Die zunehmenden Spannungen zwischen dem Iran und den USA, die am 3.1.2020 in der gezielten Tötung von Qasem Soleimani, Kommandant des Korps der Islamischen Revolutionsgarden und der Quds Force, und Abu Mahdi al-Muhandis, Gründer der Kataib Hisbollah und de facto Anführer der Volksmobilisierungskräfte, bei einem Militärschlag am Internationalen Flughafen von Bagdad gipfelten, haben einen destabilisierenden Einfluss auf den Irak (DIIS 23.6.2021). Schiitische Milizenführer drohen regelmäßig damit, die von den USA unterstützten Streitkräfte im Irak anzugreifen. Anschläge mit Sprengfallen (IEDs) gegen militärische Versorgungskonvois der USA sind im Irak an der Tagesordnung. Es wird häufig über Anschläge in der südlichen Region des Landes berichtet, darunter in den Gouvernements Babil, Basra, Dhi Qar, Qadisiyyah und Muthanna. Aber auch aus den zentralen Gouvernements Bagdad, Anbar und Salah ad-Din wurden Anschläge gemeldet. Konvois werden oft auf Autobahnen angegriffen, wobei diese Vorfälle selten Opfer oder größere Schäden zur Folge haben (Garda 15.7.2021). Die Zahl der Angriffe pro-iranischer Milizen hat ihren bisherigen monatlichen Höhepunkt mit 26 im April 2021 erreicht und ist seitdem zurückgegangen. Diese Gruppen versuchen, die US-Präsenz im Irak einzuschränken, was ihr auch gelungen ist, da sich die Amerikaner nun auf den Schutz ihrer Truppen konzentrieren, anstatt mit den irakischen Sicherheitskräften zusammenzuarbeiten (Wing 2.8.2021).

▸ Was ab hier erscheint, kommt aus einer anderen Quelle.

Definition encodedMVCCTimestampLength (ts : Timestamp) : Z :=
  let tsLen := encodedMVCCKeyLength (mkMVCCKey [] ts) - mvccEncodedTimeSentinelLen in
  if tsLen >? 0 then tsLen - mvccEncodedTimeLengthLen else tsLen.

Definition EncodedMVCCTimestampSuffixLength (ts : Timestamp) : Z := encodedMVCCKeyLength (mkMVCCKey [] ts) - mvccEncodedTimeSentinelLen.

(** What is written to the target buffer, which has the size of it:
    binary.BigEndian.PutUint64 and PutUint32. *)
Definition encodeMVCCTimestampToBuf (ts : Timestamp) : buffer :=
  be 8 (u64 (WallTime ts)) ++ (if negb (Logical ts =? 0) then be 4 (u32 (Logical ts)) else []).

Definition encodeMVCCKeyToBuf (key : MVCCKey) (keyLen : Z) : buffer :=
  let pos := len (mk_Key key) + mvccEncodedTimeSentinelLen in
  let tsLen := keyLen - pos - mvccEncodedTimeLengthLen in
  mk_Key key ++ [0] ++ (if tsLen >? 0 then encodeMVCCTimestampToBuf (mk_Timestamp key) ++ [byte (tsLen + mvccEncodedTimeLengthLen)] else []).

Definition EncodeMVCCKey (key : MVCCKey) : buffer := encodeMVCCKeyToBuf key (encodedMVCCKeyLength key).
Definition EncodeMVCCKeyPrefix (key : buffer) : buffer := EncodeMVCCKey (MakeMVCCMetadataKey key).

Definition encodeMVCCTimestamp (ts : Timestamp) : buffer := if encodedMVCCTimestampLength ts =? 0 then [] else encodeMVCCTimestampToBuf ts.

Definition EncodeMVCCTimestampSuffix (ts : Timestamp) : buffer :=
  let tsLen := encodedMVCCTimestampLength ts in
  if tsLen =? 0 then [] else encodeMVCCTimestampToBuf ts ++ [byte (tsLen + mvccEncodedTimeLengthLen)].

Definition SplitMVCCKey (mvccKey : buffer) : outcome (option (buffer * buffer)) :=
  if len mvccKey =? 0 then Ret None
  else
    let! tsLen := slice_get mvccKey (len mvccKey - 1) in
    let keyPartEnd := len mvccKey - 1 - tsLen in
    if keyPartEnd <? 0 then Ret None
    else
      let! key := slice_to mvccKey keyPartEnd in
      let! ts := if tsLen >? 0 then slice_range mvccKey (keyPartEnd + 1) (len mvccKey - 1) else Ret [] in
      Ret (Some (key, ts)).

Definition DecodeKey (encodedKey : buffer) : outcome (error + (buffer * Timestamp)) :=
  let! r := SplitMVCCKey encodedKey in
  match r with
  | None => Ret (inl (Errorf "invalid encoded mvcc key: %x" encodedKey))
  | Some (key, encodedTS) =>
    if len encodedTS =? 0 then Ret (inr (key, mkTimestamp 0 0))
    else if len encodedTS =? 8 then
      let! w := BigEndian 8 encodedTS in
      Ret (inr (key, mkTimestamp (int64 w) 0))
    else if (len encodedTS =? 12) || (len encodedTS =? 13) then
      let! w := BigEndian 8 encodedTS in
      let! rest := slice_range encodedTS 8 12 in
      let! l := BigEndian 4 rest in
      Ret (inr (key, mkTimestamp (int64 w) (int32 l)))
    else Ret (inl (Errorf "invalid encoded mvcc key: %x bad timestamp %x" encodedKey))
  end.

Definition DecodeMVCCKey (encodedKey : buffer) : outcome (error + MVCCKey) :=
  let? '(k, ts) := DecodeKey encodedKey in
  Ret (inr (mkMVCCKey k ts)).

Definition decodeMVCCTimestamp (encodedTS : buffer) : outcome (error + Timestamp) :=
  if len encodedTS =? 0 then Ret (inr (mkTimestamp 0 0))
  else if len encodedTS =? 8 then
    let! w := BigEndian 8 encodedTS in
    Ret (inr (mkTimestamp (int64 w) 0))
  else if (len encodedTS =? 12) || (len encodedTS =? 13) then
    let! w := BigEndian 8 encodedTS in
    let! rest := slice_range encodedTS 8 12 in
    let! l := BigEndian 4 rest in
    Ret (inr (mkTimestamp (int64 w) (int32 l)))
  else Ret (inl (Errorf "bad timestamp %x" encodedTS)).

Definition DecodeMVCCTimestampSuffix (encodedTS : buffer) : outcome (error + Timestamp) :=
  if len encodedTS =? 0 then Ret (inr (mkTimestamp 0 0))
  else
    let encodedLen := len encodedTS in
    let! suffixLen := slice_get encodedTS (encodedLen - 1) in
    if negb (suffixLen =? encodedLen) then Ret (inl (Errorf "bad timestamp: found length suffix %d, actual length %d" [suffixLen; encodedLen]))
    else
      let! ts := slice_to encodedTS (encodedLen - 1) in
      decodeMVCCTimestamp ts.

(** ** Engine keys *)

Definition engineKeyNoVersion : Z := 0.
Definition engineKeyVersionWallTimeLen : Z := 8.
Definition engineKeyVersionWallAndLogicalTimeLen : Z := 12.
Definition engineKeyVersionWallLogicalAndSyntheticTimeLen : Z := 13.
Definition engineKeyVersionLockTableLen : Z := 17.

Record EngineKey : Type := mkEngineKey { ek_Key : buffer; ek_Version : buffer }.

#[global] Instance EngineKey_eq_dec : EqDecision EngineKey.
Proof. solve_decision. Defined.

Definition EngineKey_EncodedLen (k : EngineKey) : Z :=
  let n := len (ek_Key k) + 1 in
  if len (ek_Version k) >? 0 then n + (1 + len (ek_Version k)) else n.

(** [encodeToSizedBuf] into a buffer of [n] bytes. *)
Definition encodeToSizedBuf (k : EngineKey) (n : Z) : buffer :=
  let suffixLen := n - len (ek_Key k) - 1 in
  ek_Key k ++ (if suffixLen >? 0 then [0] ++ ek_Version k else []) ++ [byte suffixLen].

Definition EngineKey_Encode (k : EngineKey) : buffer := encodeToSizedBuf k (EngineKey_EncodedLen k).

Definition EngineKey_IsMVCCKey (k : EngineKey) : bool :=
  let l := len (ek_Version k) in
  (l =? engineKeyNoVersion) || (l =? engineKeyVersionWallTimeLen) || (l =? engineKeyVersionWallAndLogicalTimeLen) ||
  (l =? engineKeyVersionWallLogicalAndSyntheticTimeLen).

Definition EngineKey_IsLockTableKey (k : EngineKey) : bool := len (ek_Version k) =? engineKeyVersionLockTableLen.

Definition EngineKey_ToMVCCKey (k : EngineKey) : outcome (error + MVCCKey) :=
  let l := len (ek_Version k) in
  if l =? engineKeyNoVersion then Ret (inr (MakeMVCCMetadataKey (ek_Key k)))
  else if l =? engineKeyVersionWallTimeLen then
    let! w := BigEndian 8 (ek_Version k) in
    Ret (inr (mkMVCCKey (ek_Key k) (mkTimestamp (int64 w) 0)))
  else if (l =? engineKeyVersionWallAndLogicalTimeLen) || (l =? engineKeyVersionWallLogicalAndSyntheticTimeLen) then
    let! w := BigEndian 8 (ek_Version k) in
    let! rest := slice_range (ek_Version k) 8 12 in
    let! g := BigEndian 4 rest in
    Ret (inr (mkMVCCKey (ek_Key k) (mkTimestamp (int64 w) (int32 g))))
  else Ret (inl (Errorf "version is not an encoded timestamp %x" (ek_Version k))).

Definition DecodeEngineKey (b : buffer) : outcome (option EngineKey) :=
  if len b =? 0 then Ret None
  else
    let! versionLen := slice_get b (len b - 1) in
    let keyPartEnd := len b - 1 - versionLen in
    if keyPartEnd <? 0 then Ret None
    else
      let! s := slice_get b keyPartEnd in
      if negb (s =? 0) then Ret None
      else
        let! key := slice_to b keyPartEnd in
        let! version := if versionLen >? 0 then slice_range b (keyPartEnd + 1) (len b - 1) else Ret [] in
        Ret (Some (mkEngineKey key version)).

Definition GetKeyPartFromEngineKey (engineKey : buffer) : outcome (option buffer) :=
  if len engineKey =? 0 then Ret None
  else
    let! versionLen := slice_get engineKey (len engineKey - 1) in
    let keyPartEnd := len engineKey - 1 - versionLen in
    if keyPartEnd <? 0 then Ret None
    else
      let! s := slice_get engineKey keyPartEnd in
      if negb (s =? 0) then Ret None
      else
        let! key := slice_to engineKey keyPartEnd in
        Ret (Some key).

(** ** Lock table keys *)

Inductive Strength : Set := None_ | Shared | Update | Exclusive | Intent.

#[global] Instance Strength_eq_dec : EqDecision Strength.
Proof. solve_decision. Defined.

Record LockTableKey : Type := mkLockTableKey { lt_Key : buffer; lt_Strength : Strength; lt_TxnUUID : UUID }.

(** Entries of the array that are not given are 0. *)
Definition replicatedLockStrengthToByte (str : Strength) : Z :=
  match str with Shared => 1 | Exclusive => 2 | Intent => 3 | None_ | Update => 0 end.

(** The array is built from the one above. *)
Definition byteToReplicatedLockStrength : list Strength := [None_; Shared; Exclusive; Intent].

Definition getByteForReplicatedLockStrength (str : Strength) : outcome Z :=
  let b := replicatedLockStrengthToByte str in
  if b =? 0 then Panic "unexpected lock strength: %s" else Ret b.

Definition getReplicatedLockStrengthForByte (b : Z) : outcome (error + Strength) :=
  if b >=? len byteToReplicatedLockStrength then Ret (inl (Errorf "unexpected lock strength byte: %d" [b]))
  else
    let! str := slice_get byteToReplicatedLockStrength b in
    if bool_decide (str = None_) then Ret (inl (Errorf "unexpected lock strength byte: %d" [b])) else Ret (inr str).

(** The version is 17 bytes: what the 16 bytes of the transaction's ID do not fill stays
    0. *)
Definition LockTableKey_ToEngineKey (lk : LockTableKey) : outcome EngineKey :=
  let! ltKey := LockTableSingleKey (lt_Key lk) in
  let! str := getByteForReplicatedLockStrength (lt_Strength lk) in
  Ret (mkEngineKey ltKey (str :: take 16 (lt_TxnUUID lk ++ replicate 16 0))).

Definition decodeLockTableKeyVersion (k : EngineKey) : outcome (error + (Strength * UUID)) :=
  if negb (len (ek_Version k) =? engineKeyVersionLockTableLen) then Ret (inl (Errorf "version is not valid for a LockTableKey %x" (ek_Version k)))
  else
    let! b := slice_get (ek_Version k) 0 in
    let? str := getReplicatedLockStrengthForByte b in
    let! txnID := slice_from (ek_Version k) 1 in
    Ret (inr (str, txnID)).

Definition EngineKey_ToLockTableKey (k : EngineKey) : outcome (error + LockTableKey) :=
  let? lockedKey := DecodeLockTableSingleKey (ek_Key k) in
  let? '(str, txnID) := decodeLockTableKeyVersion k in
  Ret (inr (mkLockTableKey lockedKey str txnID)).

Definition EngineKey_Validate (k : EngineKey) : outcome (option error) :=
  if EngineKey_IsLockTableKey k then ValidateLockTableSingleKey (ek_Key k)
  else
    let! r := EngineKey_ToMVCCKey k in
    Ret (match r with inl err => Some err | inr _ => None end).

(** ** The order of keys in the engine

    [testBuild] turns the assertions on. *)

Section comparer.
Context (testBuild : bool).

Definition checkEngineKey (k : buffer) : outcome unit :=
  if len k =? 0 then Panic "empty key"
  else
    let! n := slice_get k (len k - 1) in
    if n >=? len k then Panic "malformed key sentinel byte: %x" else Ret tt.

Definition normalizeEngineSuffixForCompare (a : buffer) : outcome buffer :=
  let! n := slice_get a (len a - 1) in
  if testBuild && negb (len a =? n) then Panic "malformed suffix: %x"
  else
    let! a := slice_to a (len a - 1) in
    let wallAndLogical (a : buffer) : outcome buffer :=
      let! g := slice_from a engineKeyVersionWallTimeLen in
      if bytes_Equal g [0; 0; 0; 0] then slice_to a engineKeyVersionWallTimeLen else Ret a in
    if len a =? engineKeyVersionWallLogicalAndSyntheticTimeLen then
      let! a := slice_to a engineKeyVersionWallAndLogicalTimeLen in
      wallAndLogical a
    else if len a =? engineKeyVersionWallAndLogicalTimeLen then wallAndLogical a
    else if (len a =? engineKeyVersionWallTimeLen) || (len a =? engineKeyVersionLockTableLen) then Ret a
    else if testBuild then Panic "version with unexpected length: %x"
    else Ret a.

Definition EngineSuffixCompare (a b : buffer) : outcome Z :=
  if (len a =? 0) || (len b =? 0) then Ret (cmp_Compare (len a) (len b))
  else
    let! nb := normalizeEngineSuffixForCompare b in
    let! na := normalizeEngineSuffixForCompare a in
    Ret (bytes_Compare nb na).

Definition EngineKeySplit (k : buffer) : outcome Z :=
  if len k =? 0 then Ret 0
  else
    let! _ := if testBuild then checkEngineKey k else Ret tt in
    let! suffixLen := slice_get k (len k - 1) in
    Ret (len k - suffixLen).

Definition EngineKeyCompare (a b : buffer) : outcome Z :=
  if (len a =? 0) || (len b =? 0) then Ret (cmp_Compare (len a) (len b))
  else
    let! _ := if testBuild then checkEngineKey a else Ret tt in
    let! _ := if testBuild then checkEngineKey b else Ret tt in
    let! aSuffixLen := slice_get a (len a - 1) in
    let aSuffixStart := len a - aSuffixLen in
    let! bSuffixLen := slice_get b (len b - 1) in
    let bSuffixStart := len b - bSuffixLen in
    let! ak := slice_to a aSuffixStart in
    let! bk := slice_to b bSuffixStart in
    let c := bytes_Compare ak bk in
    if negb (c =? 0) then Ret c
    else if (aSuffixLen =? 0) || (bSuffixLen =? 0) then Ret (cmp_Compare aSuffixLen bSuffixLen)
    else
      let! bs := slice_from b bSuffixStart in
      let! as_ := slice_from a aSuffixStart in
      let! nb := normalizeEngineSuffixForCompare bs in
      let! na := normalizeEngineSuffixForCompare as_ in
      Ret (bytes_Compare nb na).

In der Wirtschaftsmetropole Basra im Süden des Landes können sich die staatlichen Ordnungskräfte häufig nicht gegen mächtige Stammesmilizen mit Verbindungen zur Organisierten Kriminalität durchsetzen. Auch in anderen Landesteilen ist eine Vielzahl von Gewalttaten mit rein kriminellem Hintergrund zu beobachten (AA 22.1.2021).

Im Nordirak führt die Türkei zum Teil massive militärische Interventionen durch, die laut der

Türkei gegen die PKK gerichtet sind, und die Türkei unterhält temporäre Militärstützpunkte (GIZ

1.2021a). Die Gründung weiterer Militärstützpunkte ist geplant (Reuters 18.6.2020).

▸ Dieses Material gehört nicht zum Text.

(** Case analysis of the fields that flags depend on. *)
Ltac destruct_fields := repeat match goal with b : bool |- _ => destruct b | s : Strength |- _ => destruct s | d : Durability |- _ => destruct d end.

Lemma flags_consistentb_ok req : lock_fields_ok req -> flags_consistentb (flags req) = true.
Proof.
  destruct req; cbn [lock_fields_ok flags]; intros Hl; destruct_fields; try (destruct (Timestamp_IsSet _)); lazymatch goal with
  | H : Replicated = Replicated -> None_ <> None_ |- _ => by destruct (H eq_refl)
  | |- _ => vm_compute; reflexivity
  end.
Qed.

(** The flags of every request satisfy the dependencies and exclusions that are
    declared for them; in particular, what applies the timestamp cache is a write, so
    that its timestamp can be moved, and what updates the cache on errors updates it at
    all. *)
Theorem flags_consistent req : lock_fields_ok req ->
  (forall f deps d, (f, deps) ∈ flagDependencies -> d ∈ deps -> hasFlag req f = true -> hasFlag req d = true) /\
  (forall f excls e, (f, excls) ∈ flagExclusions -> e ∈ excls -> hasFlag req f = true -> hasFlag req e = false) /\
  (AppliesTimestampCache req = true -> IsReadOnly req = false) /\
  (UpdatesTimestampCacheOnError req = true -> UpdatesTimestampCache req = true).
Proof.
  intros Hl. pose proof (flags_consistentb_ok req Hl) as Hc. unfold flags_consistentb in Hc. rewrite !andb_true_iff, !forallb_forall in Hc. destruct Hc as [[Hd He] Hu].
  assert (forall f deps d, (f, deps) ∈ flagDependencies -> d ∈ deps -> hasFlag req f = true -> hasFlag req d = true) as Hdep.
  { intros f deps d Hf Hin Hh. apply list_elem_of_In in Hf, Hin. specialize (Hd _ Hf). cbn in Hd. unfold hasFlag in *. destruct (Z.land (flags req) f =? 0); [done|]. cbn in Hd. rewrite forallb_forall in Hd. by apply Hd. }
  split_and!; [done| | |].
  - intros f excls e Hf Hin Hh. apply list_elem_of_In in Hf, Hin. specialize (He _ Hf). cbn in He. unfold hasFlag in *. destruct (Z.land (flags req) f =? 0); [done|]. cbn in He. rewrite forallb_forall in He. by rewrite (He _ Hin).
  - intros Ha. unfold IsReadOnly. rewrite (Hdep appliesTSCache [isWrite] isWrite); [apply andb_false_r| |apply list_elem_of_here|done]. unfold flagDependencies. set_solver.
  - unfold UpdatesTimestampCacheOnError, UpdatesTimestampCache, hasFlag. destruct (Z.land (flags req) updatesTSCacheOnErr =? 0); [done|]. by destruct (Z.land (flags req) updatesTSCache =? 0).
Qed.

Die Regierungen in Bagdad und Erbil haben im Mai 2021 eine Vereinbarung über den gemeinsamen Einsatz ihrer Sicherheitskräfte (ISF und der Peshmerga) in den Sicherheitslücken zwischen den von ihnen kontrollierten Gebieten getroffen (Rudaw 14.5.2021; vgl. Rudaw 21.6.2021). Seitdem wurden mehrere „Gemeinsame Koordinationszentren“ eingerichtet (Rudaw 21.6.2021). In vier neuen Gemeinsamen Koordinationszentren, in Makhmour, in Diyala, in Kirkuks K1 Militärbasis und in Ninewa, werden kurdische und irakische Kräfte zusammenarbeiten und Informationen austauschen, um den sog. IS in diesen Gebieten zu bekämpfen (Rudaw 25.5.2021). - Jene Sicherheitslücken werden vom sog. IS erfolgreich ausgenutzt. In einigen Gebieten ist die Sicherheitslücke bis zu 40 Kilometer breit. Der sog. IS gewinnt dort an Stärke und führt tödliche Angriffe auf kurdische und irakische Kräfte und Zivilisten durch (Rudaw 14.5.2021).

Quellen:

•        AA - Auswärtiges Amt [Deutschland] (22.1.2021): Auswärtiges Amt, Bericht über die asyl-und abschiebungsrelevante Lage in der Republik Irak (Stand: Januar 2021), https://www. ecoi.net/en/file/local/2057645/Deutschland___Ausw%C3%A4rtiges_Amt%2C_Bericht_% C3%Bcber_die_asyl-_und_abschiebungsrelevante_Lage_in_der_Republik_Irak_%28St and_Januar_2021%29%2C_22.01.2021.pdf , Zugriff 3.3.2021

•        DIIS - Danish Institute for international Studies (23.6.2021): Security provision and external actors in Iraq, https://www.diis.dk/en/research/security-provision-and-external-actors-in-ir aq , Zugriff 25.8.2021

•        FH - Freedom House (3.3.2021): Freedom in the World 2021 – Iraq, https://www.ecoi.net /en/document/2046520.html , Zugriff 3.3.2021

•        Garda World (15.7.2021): Iraq: Improvised explosive device targets convoy carrying military supplies in Dhi Qar Governorate July 15, https://www.garda.com/crisis24/news-alerts /502161/iraq-improvised-explosive-device-targets-convoy-carrying-military-supplies-in-dh i-qar-governorate-july-15 , Zugriff 25.8.2021

•        GIZ - Deutsche Gesellschaft für internationale Zusammenarbeit (1.2021a): Geschichte & Staat, https://www.liportal.de/irak/geschichte-staat/ , Zugriff 16.3.2021 [Anm.: Der Link ist nicht mehr abrufbar. Die Daten sind jedoch bei der Staatendokumentation archiviert und einsehbar.]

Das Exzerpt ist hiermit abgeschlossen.